Work instructions
Write out exactly the lines of the entries below from the one holding "as (w' & evs" to the one holding "set (p := __init__ true", inclusive, and leave out all other lines.

[[ Exercise material open ]]

Lemma call_connect_dist rank ws w b rest :
  _connect_attr (self w) = BoundMethod → dataloader_iter w = b :: rest →
  ∃ w' dense sparse label,
    call_connect true rank ws w = (Ok tt, w')
    ∧ heap w' = heap w ++ [BatchObject b; TupleObject dense sparse label]
    ∧ dataloader_iter w' = rest
    ∧ self w' = set_connected true (set_cur_batch (Some (S (length (heap w)))) (self w))
    ∧ forwards (log w') = forwards (log w)
    ∧ pulled (log w') = pulled (log w) ++ [length (heap w)]
    ∧ ∀ i, metric_updates i (log w') = metric_updates i (log w).
Proof.
  intros Hattr Hiter.
  assert ((heap w ++ [BatchObject b]) !! length (heap w) = Some (BatchObject b)) as Hn
    by by apply list_lookup_middle.
  destruct (_memcpy_stream (self w)) eqn:Hs.
  all: eexists _, _, _, _; split;
    [ unfold_engine_goal; run; rewrite Hattr, Hiter; run;
      rewrite Hs; run;
      (erewrite put_data_in_device_dist; [|run; exact Hn]);
      run; reflexivity
    | run; rewrite length_app, Nat.add_1_r, <-!app_assoc, !forwards_app, !pulled_app;
      do 5 (split; [cbn; by rewrite ?app_nil_r|]);
      intros i; rewrite ?metric_updates_app, ?omap_app; cbn; by rewrite ?app_nil_r ].
Qed.

Lemma progress_on_tuple rank ws w r dense sparse label nb rest :
  _connected (self w) = true → _cur_batch (self w) = Some r →
  heap w !! r = Some (TupleObject dense sparse label) →
  dataloader_iter w = nb :: rest →
  ∃ w', progress true rank ws w = (Raise AttributeError, w')
        ∧ forwards (log w') = forwards (log w)
        ∧ pulled (log w') = pulled (log w) ++ [length (heap w)]
        ∧ ∀ i, metric_updates i (log w') = metric_updates i (log w).
Proof.
  intros Hc Hcur Hr Hiter.
  assert ((heap w ++ [BatchObject nb]) !! r = Some (TupleObject dense sparse label)) as Hr'
    by (by apply lookup_app_l_Some).
  destruct (training (self w)) eqn:Ht, (_memcpy_stream (self w)) eqn:Hs.
  all: eexists; split;
    [ unfold_engine_goal; run; rewrite Hc; run; rewrite Hiter; run; rewrite Hcur; run;
      rewrite ?Ht, ?Hs; run; rewrite Hr'; reflexivity
    | run; rewrite <-?app_assoc, !forwards_app, !pulled_app;
      do 2 (split; [cbn; by rewrite ?app_nil_r|]);
      intros i; rewrite ?metric_updates_app, ?omap_app; cbn; by rewrite ?app_nil_r ].
Qed.

(** The loops end: every [progress] that returns has taken a batch. *)
Lemma _train_loop_ends p d rank ws :
  ∀ fuel prof w,
    same_config p (self w) → length (dataloader_iter w) < fuel →
    ∃ r w' k,
      _train_loop fuel d rank ws prof w = Some (r, w')
      ∧ engine_step p w w'
      ∧ r ≠ Raise StopIteration
      ∧ (∀ prof', r = Ok prof' → prof' = (λ n, n + k) <$> prof)
      ∧ k + length (dataloader_iter w') ≤ length (dataloader_iter w).
Proof.
  induction fuel as [|fuel IH]; intros prof w Hw Hfuel; [lia|].
  cbn [_train_loop]. destruct (pulls_progress p d rank ws w Hw) as [Hstep Hlt].
  destruct (progress d rank ws w) as [[[]|e] w1]; cbn [fst snd] in *.
  - specialize (Hlt tt eq_refl).
    destruct (IH (S <$> prof) w1) as (r & w' & k & Hloop & Hstep' & Hr & Hprof & Hk);
      [apply Hstep|lia|].
    exists r, w', (S k). split; [done|]. split; [by eapply engine_step_trans|].
    split; [done|]. split; [|lia].
    intros prof' ->. rewrite (Hprof prof' eq_refl). apply fmap_option_add_S.
  - assert (engine_step p w w1 ∧ 0 + length (dataloader_iter w1) ≤ length (dataloader_iter w))
      as [? ?].
    { split; [done|]. destruct Hstep as (_ & _ & ys & _ & -> & _).
      rewrite length_app. lia. }
    destruct e.
    1: exists (Ok prof), w1, 0; split; [done|]; split; [done|]; split; [done|];
       split; [|done]; intros ? [= <-]; by rewrite fmap_option_add_0.
    all: eexists (Raise _), w1, 0; split; [done|]; split; [done|]; split; [done|];
       by split.
Qed.

Lemma _train_loop_fuel d rank ws :
  ∀ fuel fuel' prof w out,
    _train_loop fuel d rank ws prof w = Some out → fuel ≤ fuel' →
    _train_loop fuel' d rank ws prof w = Some out.
Proof.
  induction fuel as [|fuel IH]; intros fuel' prof w out Hrun Hle; [done|].
  destruct fuel' as [|fuel']; [lia|]. cbn [_train_loop] in *.
  destruct (progress d rank ws w) as [[[]|e] w1]; [|done].
  apply IH; [done|lia].
Qed.

(** The loop of [_evaluate] is the loop of [_train] without profiler. *)
Lemma _evaluate_loop_train fuel d rank ws w :
  _evaluate_loop fuel d rank ws w
  = match _train_loop fuel d rank ws None w with
    | None => None
    | Some (Ok _, w') => Some (Ok tt, w')
    | Some (Raise e, w') => Some (Raise e, w')
    end.
Proof.
  revert w. induction fuel as [|fuel IH]; intros w; [done|].
  cbn [_evaluate_loop _train_loop].
  destruct (progress d rank ws w) as [[[]|e] w1]; [apply IH|].
  by destruct e.
Qed.

(** A fresh engine without distributed batches, driven until the loader
    is exhausted. *)
Lemma loop_local training crit opt sparse dense metrics B0 rest rank ws fuel prof :
  (training = true → crit = true ∧ opt = true) → splittable B0 → rank < ws →
  length rest < fuel →
  ∃ w, _train_loop fuel false rank ws prof
         (start (__init__ training crit opt sparse dense metrics) (B0 :: rest))
       = Some (Ok ((λ n, n + length rest) <$> prof), w)
    ∧ heap w = BatchObject (Nat.iter (S (length rest)) (place_batch sparse dense rank ws) B0)
               :: (BatchObject <$> rest)
    ∧ pulled (log w) = seq 0 (S (length rest))
    ∧ forwards (log w)
      = (λ k, let b' := Nat.iter (S k) (place_batch sparse dense rank ws) B0 in
              (0, dense_features b', sparse_features b')) <$> seq 0 (length rest)
    ∧ ∀ i, metric_updates i (log w)
           = if bool_decide (i < metrics) then replicate (length rest) 0 else [].
Proof.
  intros Hrun HB0 Hrank Hfuel.
  set (p := __init__ training crit opt sparse dense metrics).
  set (w0 := start p (B0 :: rest)).
  destruct (call_connect_place rank ws w0 B0 rest) as (w1 & Hcc & Hh & Hi & Hl & Hs & Hcs);
    try done.
  rewrite (_train_loop_connects fuel false rank ws prof w0 w1) by (done || by rewrite Hs).
  simpl in Hh, Hl, Hs.
  destruct (_train_loop_local rank ws rest fuel prof w1 0
              (place_batch sparse dense rank ws B0))
    as (w' & evs & Hloop & Hh' & Hs' & Hl' & Hpull & Hfwd & Hmet).
  { by rewrite Hs. }
  { by rewrite Hs. }
  { by rewrite Hh. }
  { by apply splittable_place_batch. }
  { done. }
  { done. }
  { done. }
  { by rewrite Hs. }
  { done. }
  rewrite Hs in Hh', Hfwd, Hmet. rewrite Hh in Hh', Hpull. simpl in Hh', Hfwd, Hmet, Hpull.
  exists w'. split; [done|]. split; [|split; [|split]].
  - rewrite Hh'. by rewrite <-Nat.iter_succ_r.
  - rewrite Hl', Hl, pulled_app, Hpull. done.
  - rewrite Hl', Hl, forwards_app, Hfwd. cbn [forwards omap list_omap staging_events app].
    apply list_fmap_ext. intros i k _. simpl. by rewrite <-Nat.iter_succ_r.
  - intros i. rewrite Hl', Hl, metric_updates_app, Hmet. done.
Qed.

(** * Properties of the drivers *)

(** X8: [_train] always ends, although its loop has no bound: for every
    loader, configuration and mode there is one outcome that every run
    with enough iterations allowed (more than the loader has batches)
    reaches.  The outcome is never a [StopIteration] error (the loop
    catches it); the engine took its batches from the front of the
    loader, one [next] each; the profiler was stepped at most once per
    batch taken; and on an empty loader [_train] returns at once, having
    asked nothing of the model. *)
Theorem train_terminates sparse dense optimizer criterion data_loader prof d rank ws :
  ∃ r w k,
    (∀ fuel, length data_loader < fuel →
       _train fuel sparse dense optimizer criterion data_loader prof d rank ws
       = Some (r, w))
    ∧ r ≠ Raise StopIteration
    ∧ (∀ prof', r = Ok prof' → prof' = (λ n, n + k) <$> prof)
    ∧ k ≤ length (pulled (log w))
    ∧ (∃ yielded, data_loader = yielded ++ dataloader_iter w
                  ∧ length (pulled (log w)) = length yielded)
    ∧ (data_loader = [] → r = Ok prof ∧ log w = []).
Proof.
  set (p := __init__ true criterion optimizer sparse dense 0).
  destruct (_train_loop_ends p d rank ws (S (length data_loader)) prof (start p data_loader))
    as (r & w & k & Hloop & Hstep & Hr & Hprof & Hk);
    [apply same_config_refl|simpl; lia|].
  destruct Hstep as (_ & _ & ys & evs & Hys & Hl & Hn & _).
  simpl in Hys, Hl, Hk.
  exists r, w, k. split; [|split; [done|split; [done|split; [|split]]]].
  - intros fuel Hfuel. apply (_train_loop_fuel d rank ws (S (length data_loader))); [done|lia].
  - rewrite Hl, Hn. rewrite Hys, length_app in Hk. lia.
  - exists ys. by rewrite Hl, Hn.
  - intros ->. unfold start in Hloop. cbn [_train_loop] in Hloop.
    destruct (progress_nothing_to_connect d rank ws (start p [])) as (w' & Hp & _ & Hl' & _);
      try done.
    unfold start in Hp. rewrite Hp in Hloop. injection Hloop as <- <-. done.
Qed.

Lemma train_terminates_witness :
  ∃ r w k,
    (∀ fuel, length [example_batch 0; example_batch 10] < fuel →
       _train fuel (Some (cuda 0)) (Some (cuda 0)) true true
         [example_batch 0; example_batch 10] (Some 0) true 0 2
       = Some (r, w))
    ∧ r ≠ Raise StopIteration
    ∧ (∀ prof', r = Ok prof' → prof' = (λ n, n + k) <$> Some 0)
    ∧ k ≤ length (pulled (log w))
    ∧ (∃ yielded, [example_batch 0; example_batch 10] = yielded ++ dataloader_iter w
                  ∧ length (pulled (log w)) = length yielded)
    ∧ ([example_batch 0; example_batch 10] = [] → r = Ok (Some 0) ∧ log w = []).
Proof.
  apply (train_terminates (Some (cuda 0)) (Some (cuda 0)) true true
           [example_batch 0; example_batch 10] (Some 0) true 0 2).
Defined.

(** X9: without distributed batches, [_train] on a loader [B0 :: rest]
    whose first batch can be split, with a criterion and an optimizer and
    [rank < world_size], returns normally.  It pulls every batch of the
    loader, in order, but computes on the first one only: there is one
    forward computation per batch after the first, and the k-th of them
    reads the dense and the sparse features of [B0] placed k times (the
    staging step of [progress] places the current batch again, not the
    batch just pulled, and with the sparse and the dense device
    exchanged).  The other batches are left in the store as the loader
    yielded them, and the profiler is stepped once per forward
    computation. *)
Theorem train_computes_on_the_first_batch fuel sparse dense B0 rest prof rank ws :
  splittable B0 → rank < ws → length rest < fuel →
  ∃ w, _train fuel sparse dense true true (B0 :: rest) prof false rank ws
       = Some (Ok ((λ n, n + length rest) <$> prof), w)
    ∧ pulled (log w) = seq 0 (S (length rest))
    ∧ forwards (log w)
      = (λ k, let b' := Nat.iter (S k) (place_batch sparse dense rank ws) B0 in
              (0, dense_features b', sparse_features b')) <$> seq 0 (length rest)
    ∧ heap w = BatchObject (Nat.iter (S (length rest)) (place_batch sparse dense rank ws) B0)
               :: (BatchObject <$> rest).
Proof.
  intros HB0 Hrank Hfuel.
  destruct (loop_local true true true sparse dense 0 B0 rest rank ws fuel prof)
    as (w & Hloop & Hh & Hpull & Hfwd & _); try done.
  by exists w.
Qed.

[[ Exercise material closed ]]

Answer for this exercise
    as (w' & evs & Hloop & Hh' & Hs' & Hl' & Hpull & Hfwd & Hmet).
  { by rewrite Hs. }
  { by rewrite Hs. }
  { by rewrite Hh. }
  { by apply splittable_place_batch. }
  { done. }
  { done. }
  { done. }
  { by rewrite Hs. }
  { done. }
  rewrite Hs in Hh', Hfwd, Hmet. rewrite Hh in Hh', Hpull. simpl in Hh', Hfwd, Hmet, Hpull.
  exists w'. split; [done|]. split; [|split; [|split]].
  - rewrite Hh'. by rewrite <-Nat.iter_succ_r.
  - rewrite Hl', Hl, pulled_app, Hpull. done.
  - rewrite Hl', Hl, forwards_app, Hfwd. cbn [forwards omap list_omap staging_events app].
    apply list_fmap_ext. intros i k _. simpl. by rewrite <-Nat.iter_succ_r.
  - intros i. rewrite Hl', Hl, metric_updates_app, Hmet. done.
Qed.

(** * Properties of the drivers *)

(** X8: [_train] always ends, although its loop has no bound: for every
    loader, configuration and mode there is one outcome that every run
    with enough iterations allowed (more than the loader has batches)
    reaches.  The outcome is never a [StopIteration] error (the loop
    catches it); the engine took its batches from the front of the
    loader, one [next] each; the profiler was stepped at most once per
    batch taken; and on an empty loader [_train] returns at once, having
    asked nothing of the model. *)
Theorem train_terminates sparse dense optimizer criterion data_loader prof d rank ws :
  ∃ r w k,
    (∀ fuel, length data_loader < fuel →
       _train fuel sparse dense optimizer criterion data_loader prof d rank ws
       = Some (r, w))
    ∧ r ≠ Raise StopIteration
    ∧ (∀ prof', r = Ok prof' → prof' = (λ n, n + k) <$> prof)
    ∧ k ≤ length (pulled (log w))
    ∧ (∃ yielded, data_loader = yielded ++ dataloader_iter w
                  ∧ length (pulled (log w)) = length yielded)
    ∧ (data_loader = [] → r = Ok prof ∧ log w = []).
Proof.
  set (p := __init__ true criterion optimizer sparse dense 0).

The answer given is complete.